** WORK INSTRUCTIONS **
Of the entries below, restate word for word only the section that runs from the line with "- destruct H as (mb'" to the line with "sid ∉ map k_id (n_streams n0) -> (n", counting both ends.

= Beginning of Section =

Lemma request_chunk qr n0 n mb acc b rest : can_be_requested -> offers qr -> sid ∉ map k_id (n_streams n0) ->
  (n = n0 /\ mb = msg_buffer_zero \/ n = requesting n0 mb) -> mb_holds mb acc ->
  Forall is_byte acc -> Forall is_byte b -> (acc ++ b) ++ rest = frame bytes ->
  if bool_decide (rest = [] /\ b <> [])
  then exists n', receive_stream_event default_source_fn consumer_media_init_fn manage_relay_subscribe_fn
           qr n sid b false = Some (with_reader qr (cx_id (n_cnx n0)), n', 0) /\ opened n0 n'
  else exists mb', receive_stream_event default_source_fn consumer_media_init_fn manage_relay_subscribe_fn
           qr n sid b false = Some (qr, requesting n0 mb', 0) /\ mb_holds mb' (acc ++ b).
Proof.
  intros Hmode Ho Hsid Hn Hmb Hacc Hb E. unfold receive_stream_event. rewrite sid_bidirectional. cbn [Z.eqb].
  assert (quicrq_find_or_create_stream n sid true = (requesting n0 mb, Some (requested mb))) as ->.
  { unfold quicrq_find_or_create_stream. destruct Hn as [[-> ->] | ->].
    - rewrite find_missing by done. unfold quicrq_create_stream_context. rewrite alloc_ok. reflexivity.
    - by rewrite (find_last_id _ (n_streams n0) (requested mb) sid). }
  unfold quicrq_receive_stream_data.
  assert (forall w k, k_id (control_of_view k w) = st_stream_id (w_stream w)) as Hkid by done.
  pose proof (request_loop (view qr (requesting n0 mb) (requested mb)) mb acc b rest Hmode Ho eq_refl Hmb Hacc Hb E) as H.
  destruct (bool_decide _).
  - destruct H as (w' & -> & calls & mb' & E1 & E2 & E3 & E4 & E5 & E6). cbn [mbind option_bind].
    eexists. split; [by rewrite E1 |]. exists (control_of_view (quicrq_datagram_ack_ctx_init 0) w'), calls, mb'.
    split; [| by split_and!]. unfold put_view. cbn [n_streams].
    apply (update_last _ _ _ sid); [| done | done]. rewrite Hkid, E3. unfold serving_stream.
    by destruct (bool_decide _), (bool_decide _).
  - destruct H as (mb' & -> & Hmb'). cbn [mbind option_bind]. exists mb'. split; [| done].
    match goal with |- Some (_, ?n', _) = _ => assert (n' = requesting n0 mb') as -> end; [| done].
    unfold put_view. change (n_streams (requesting n0 mb)) with (n_streams n0 ++ [requested mb]).
    by rewrite (update_last (n_streams n0) (requested mb) _ sid).
Qed.

Lemma request_received chunks : forall qr n0 n mb acc, can_be_requested -> offers qr ->
  sid ∉ map k_id (n_streams n0) -> (n = n0 /\ mb = msg_buffer_zero \/ n = requesting n0 mb) -> mb_holds mb acc ->
  Forall is_byte acc -> Forall (Forall is_byte) chunks -> Forall (fun b => b <> []) chunks -> chunks <> [] ->
  acc ++ concat chunks = frame bytes ->
  exists n', receive_on qr n chunks = Some (with_reader qr (cx_id (n_cnx n0)), n', 0) /\ opened n0 n'.
Proof.
  induction chunks as [| b chunks IH]; intros qr n0 n mb acc Hmode Ho Hsid Hn Hmb Hacc Hb Hne Hc E; [done |].
  apply Forall_cons in Hb as [Hb Hbs]. apply Forall_cons in Hne as [Hn1 Hne]. cbn [concat] in E.
  rewrite (assoc_L (++)) in E. cbn [receive_on].
  pose proof (request_chunk qr n0 n mb acc b (concat chunks) Hmode Ho Hsid Hn Hmb Hacc Hb E) as H.
  destruct (decide (chunks = [])) as [-> | Hmore].
  - rewrite bool_decide_true in H by done. destruct H as (n' & -> & Hn'). cbn [mbind option_bind Z.eqb receive_on].
    by exists n'.
  - rewrite bool_decide_false in H.
    + destruct H as (mb' & -> & Hmb'). cbn [mbind option_bind Z.eqb].
      apply (IH qr n0 (requesting n0 mb') mb' (acc ++ b)); try done; [by right | by apply Forall_app].
    + intros [H0 _]. destruct chunks as [| b2 chunks]; [done |]. apply Forall_cons in Hne as [Hb2 _].
      cbn in H0. by apply app_nil in H0 as [? _].
Qed.
End publisher.

(** ** Both ends *)

Section statement.
Context `{Sp : Splay quicrq_cached_fragment_t quicrq_fragment_cache_node_compare}.
Context {So : Splay okey quicrq_fragment_publisher_object_node_compare}.
Context {Sa : Splay akey quicrq_datagram_ack_node_compare}.
Context {Sr : Splay (Z * Z) quicrq_object_node_compare}.
Context {Al : Allocator} {PF : PicoFrames} {FL : FramesLaws PF} {PS : PicoStream} {PI : PicoStreamIds} {A : Type}.
Abbreviation bridge := (quicrq_object_stream_consumer_ctx (App := A * list object_call)).
Abbreviation client := (connection (So := So) (CS := option bridge)).

(** The subscriber is ready for the media [mid]: on the stream, as datagrams, or
    on unidirectional streams. *)
Definition ready_for (qr : quicrq_ctx_t) (n : client) (mid sid : Z) (mode : quicrq_transport_mode_enum) (a : A) : Prop :=
  match mode with
  | quicrq_transport_mode_single_stream =>
      exists k, find_stream n sid = Some k /\ ready_to_receive a (view qr n k)
  | quicrq_transport_mode_datagram => receives_media mid n (bridge_start (a, []))
  | quicrq_transport_mode_warp | quicrq_transport_mode_rush => warp_receives mid sid mode n (bridge_start (a, []))
  | _ => False
  end.

(** The stream [k] of the publisher is ready to send the media [mid] of the
    source: at its start, with a new publisher, and in the state of its mode. *)
Record ready_to_serve {CS : Type} (k : control (So := So) (CS := CS)) (source : quicrq_media_source_ctx_t) (mid : Z)
    (mode : quicrq_transport_mode_enum) (cg : quicrq_cnx_congestion_state_t) : Prop := {
  rs_media : st_media_id (k_stream k) = mid /\ st_transport_mode (k_stream k) = mode;
  rs_publisher : k_media k = publishing (ms_id source) (wp_media (warp_start (k_stream k) cg)) /\
    k_source k = Some (ms_id source);
  rs_sender : st_is_sender (k_stream k) = true /\ st_receive_state (k_stream k) = quicrq_receive_done;
  rs_position : st_next_group_id (k_stream k) = 0 /\ st_next_object_id (k_stream k) = 0 /\
    st_next_object_offset (k_stream k) = 0;
  rs_state : match mode with
    | quicrq_transport_mode_single_stream => st_send_state (k_stream k) = quicrq_sending_single_stream
    | quicrq_transport_mode_datagram => sends_datagrams (k_stream k) = true /\ ack_of k = dw_ack (datagram_start mid cg)
    | _ => st_send_state (k_stream k) = quicrq_sending_ready /\ warp_control mid (k_stream k)
    end;
}.

Lemma subscriber_ready qr n0 n sid mode (a : A) request : can_be_requested mode ->
  sid ∉ map k_id (n_streams n0) -> NoDup (map k_id (n_streams n0)) ->
  Forall (fun y => st_media_id (k_stream y) <> cx_next_media_id (n_cnx n0)) (n_streams n0) ->
  cx_uni_streams (n_cnx n0) = [] ->
  subscribing mode sid (a, []) n0 n request [] -> ready_for qr n (cx_next_media_id (n_cnx n0)) sid mode a.
Proof.
  intros Hmode Hsid Hnd Hmid Huni0 [(k & En & Eid & Em & _ & Emid & Emode & Es & Er & Eg & Eo & Ef & Emr & _) Huni _].
  assert (NoDup (map k_id (n_streams n))) as Hnd'.
  { rewrite En, map_app. apply NoDup_app. split; [done |]. split; [| apply NoDup_singleton].
    intros i Hi ->%list_elem_of_singleton. by rewrite Eid in Hi. }
  destruct Hmode as [-> | [-> | [-> | ->]]]; cbn.
  - exists k. split; [by apply (find_last_id n (n_streams n0)) |]. by split.
  - split; [by exists (n_streams n0), k, [] | done |]. rewrite Huni, Huni0. by apply NoDup_nil_2.
  - split; [by exists (n_streams n0), k, [] | done |]. rewrite Huni, Huni0. by apply NoDup_nil_2.
  - split; [| done]. exists (n_streams n0), k, []. split; [done |]. split.
    + eapply Forall_impl; [exact Hmid |]. intros y Hy. unfold receives_datagrams.
      by rewrite (proj2 (Z.eqb_neq _ _) Hy), andb_false_r.
    + split; [| done]. unfold receives_datagrams. by rewrite Es, Emode, Emid, Z.eqb_refl.
Qed.

Lemma serving_ready {CS : Type} (k : control (So := So) (CS := CS)) source mid mode sid mb cg : can_be_requested mode ->
  is_id mid -> k_stream k = serving_stream mid mode sid mb -> k_media k = publishing (ms_id source) new_publisher ->
  k_source k = Some (ms_id source) -> k_ack k = quicrq_datagram_ack_ctx_init 0 ->
  ready_to_serve k source mid mode cg.
Proof.
  intros Hmode [_ Hmid] Es Em Eso Ea.
  destruct (serving_fields mid mode sid mb) as (Hid & Hs & Hp & Hw & Hf). destruct (serving_state mid mode sid mb) as [Hst Ha].
  rewrite <- Es in *. clear Es. split; [exact Hid | by split | exact Hs | exact Hp |]. destruct Hid as [Hid Hm].
  destruct Hmode as [-> | [-> | [-> | ->]]]; [exact Hst | by split; [exact Hst | split] .. |]. split.
  - unfold sends_datagrams. rewrite Hm, (proj1 Hs), Ha, Hid. apply Z.ltb_lt. etrans; [exact Hmid | reflexivity].
  - unfold ack_of. by rewrite Ea, Hid.
Qed.

(** [C9] The subscription to a media.  An application subscribes to the objects
    of a media on a connection where no stream uses the identifier that the
    transport gives, nor the next media identifier; picoquic asks for the data
    of the stream at least as many times as the request has bytes, with any
    space; and these bytes, cut in any pieces, are delivered to a node that has
    a source of the media, in whose cache nothing arrived yet.  Then the
    subscription succeeds and the whole request is sent; the subscriber is in
    the state from which the media is received in its mode; no delivery is
    refused; and the publisher has one more stream, registered with the source
    and in the state from which the media is sent in this mode, under the same
    media identifier. *)
Theorem subscription_opens {CS : Type} `{Co : Consumer CS}
    (default_source_fn : option (quicrq_ctx_t -> list Z -> quicrq_ctx_t * Z))
    (consumer_media_init_fn : option (list Z -> option CS * Z))
    (manage_relay_subscribe_fn : option (quicrq_ctx_t -> list Z -> quicrq_ctx_t))
    (fn : A -> object_call -> A * Z) (a : A) (now : Z) url mode sid source (cg : quicrq_cnx_congestion_state_t)
    (subscriber_qr : quicrq_ctx_t) (subscriber : client) (spaces : list Z)
    (publisher_qr : quicrq_ctx_t) (publisher : connection (So := So) (CS := CS)) (chunks : list (list Z)) :
  let mid := cx_next_media_id (n_cnx subscriber) in
  (forall z, malloc_ok z = true) -> (forall z fin active, picoquic_provide_stream_data_buffer z fin active = true) ->
  url_ok url -> can_be_requested mode -> is_id mid -> Z.land sid 2 = 0 ->
  sid ∉ map k_id (n_streams subscriber) -> NoDup (map k_id (n_streams subscriber)) ->
  Forall (fun y => st_media_id (k_stream y) <> mid) (n_streams subscriber) -> cx_uni_streams (n_cnx subscriber) = [] ->
  Forall (fun space => 0 < space) spaces -> blen url + 38 <= Z.of_nat (length spaces) ->
  offers url source publisher_qr -> sid ∉ map k_id (n_streams publisher) ->
  exists n n' calls,
    quicrq_subscribe_object_stream subscriber sid url mode None (a, []) = (n, Some sid) /\
    send_request sid fn subscriber_qr now n spaces = Some n' /\
    cx_calls (n_cnx n') = cx_calls (n_cnx subscriber) ++ calls /\
    ready_for subscriber_qr n' mid sid mode a /\
    (concat chunks = sent_bytes calls -> Forall (Forall is_byte) chunks -> Forall (fun b => b <> []) chunks ->
     exists n2 k, receive_on default_source_fn consumer_media_init_fn manage_relay_subscribe_fn sid
         publisher_qr publisher chunks = Some (with_reader sid source publisher_qr (cx_id (n_cnx publisher)), n2, 0) /\
       n_streams n2 = n_streams publisher ++ [k] /\ k_id k = sid /\ ready_to_serve k source mid mode cg).
Proof.
  intros mid Hal Hpr Hurl Hmode Hmid Hbi Hsid Hnd Hmids Huni Hspaces Hlen Ho Hsid2.
  destruct (subscribes Hal url Hurl mode sid (a, []) subscriber Hsid Hmid) as (n & bytes & E1 & Hb & Hdec & Hn).
  destruct (request_sent Hpr mode sid Hbi (a, []) fn subscriber_qr now subscriber spaces n _ _ Hsid Hn Hspaces)
    as (n' & E2 & Hn').
  { pose proof (frame_length bytes) as Hl. unfold blen in Hl, Hb, Hlen. lia. }
  destruct (sb_calls _ _ _ _ _ _ _ Hn') as (calls & Ecalls & Esent). rewrite app_nil_r in Esent.
  exists n, n', calls. split; [exact E1 |]. split; [exact E2 |]. split; [exact Ecalls |]. split.
  { by eapply subscriber_ready. }
  intros Ec Hbytes Hne. rewrite Esent in Ec.
  destruct (request_received default_source_fn consumer_media_init_fn manage_relay_subscribe_fn Hal url mid mode
    sid source bytes) with (chunks := chunks) (qr := publisher_qr) (n0 := publisher) (n := publisher)
    (mb := msg_buffer_zero) (acc := @nil Z) as (n2 & E3 & k & calls2 & mb & Ek & _ & Es & Em & Eso & Ea); try done.
  - unfold url_ok in Hurl. lia.
  - by left.
  - by intros ->.
  - exists n2, k. split; [exact E3 |]. split; [exact Ek |].
    split; [unfold k_id; rewrite Es; unfold serving_stream; by destruct (bool_decide _), (bool_decide _) |].
    by eapply serving_ready.
Qed.
End statement.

= End of Section =

** FINAL ANSWER **
  - destruct H as (mb' & -> & Hmb'). cbn [mbind option_bind]. exists mb'. split; [| done].
    match goal with |- Some (_, ?n', _) = _ => assert (n' = requesting n0 mb') as -> end; [| done].
    unfold put_view. change (n_streams (requesting n0 mb)) with (n_streams n0 ++ [requested mb]).
    by rewrite (update_last (n_streams n0) (requested mb) _ sid).
Qed.

Lemma request_received chunks : forall qr n0 n mb acc, can_be_requested -> offers qr ->
  sid ∉ map k_id (n_streams n0) -> (n = n0 /\ mb = msg_buffer_zero \/ n = requesting n0 mb) -> mb_holds mb acc ->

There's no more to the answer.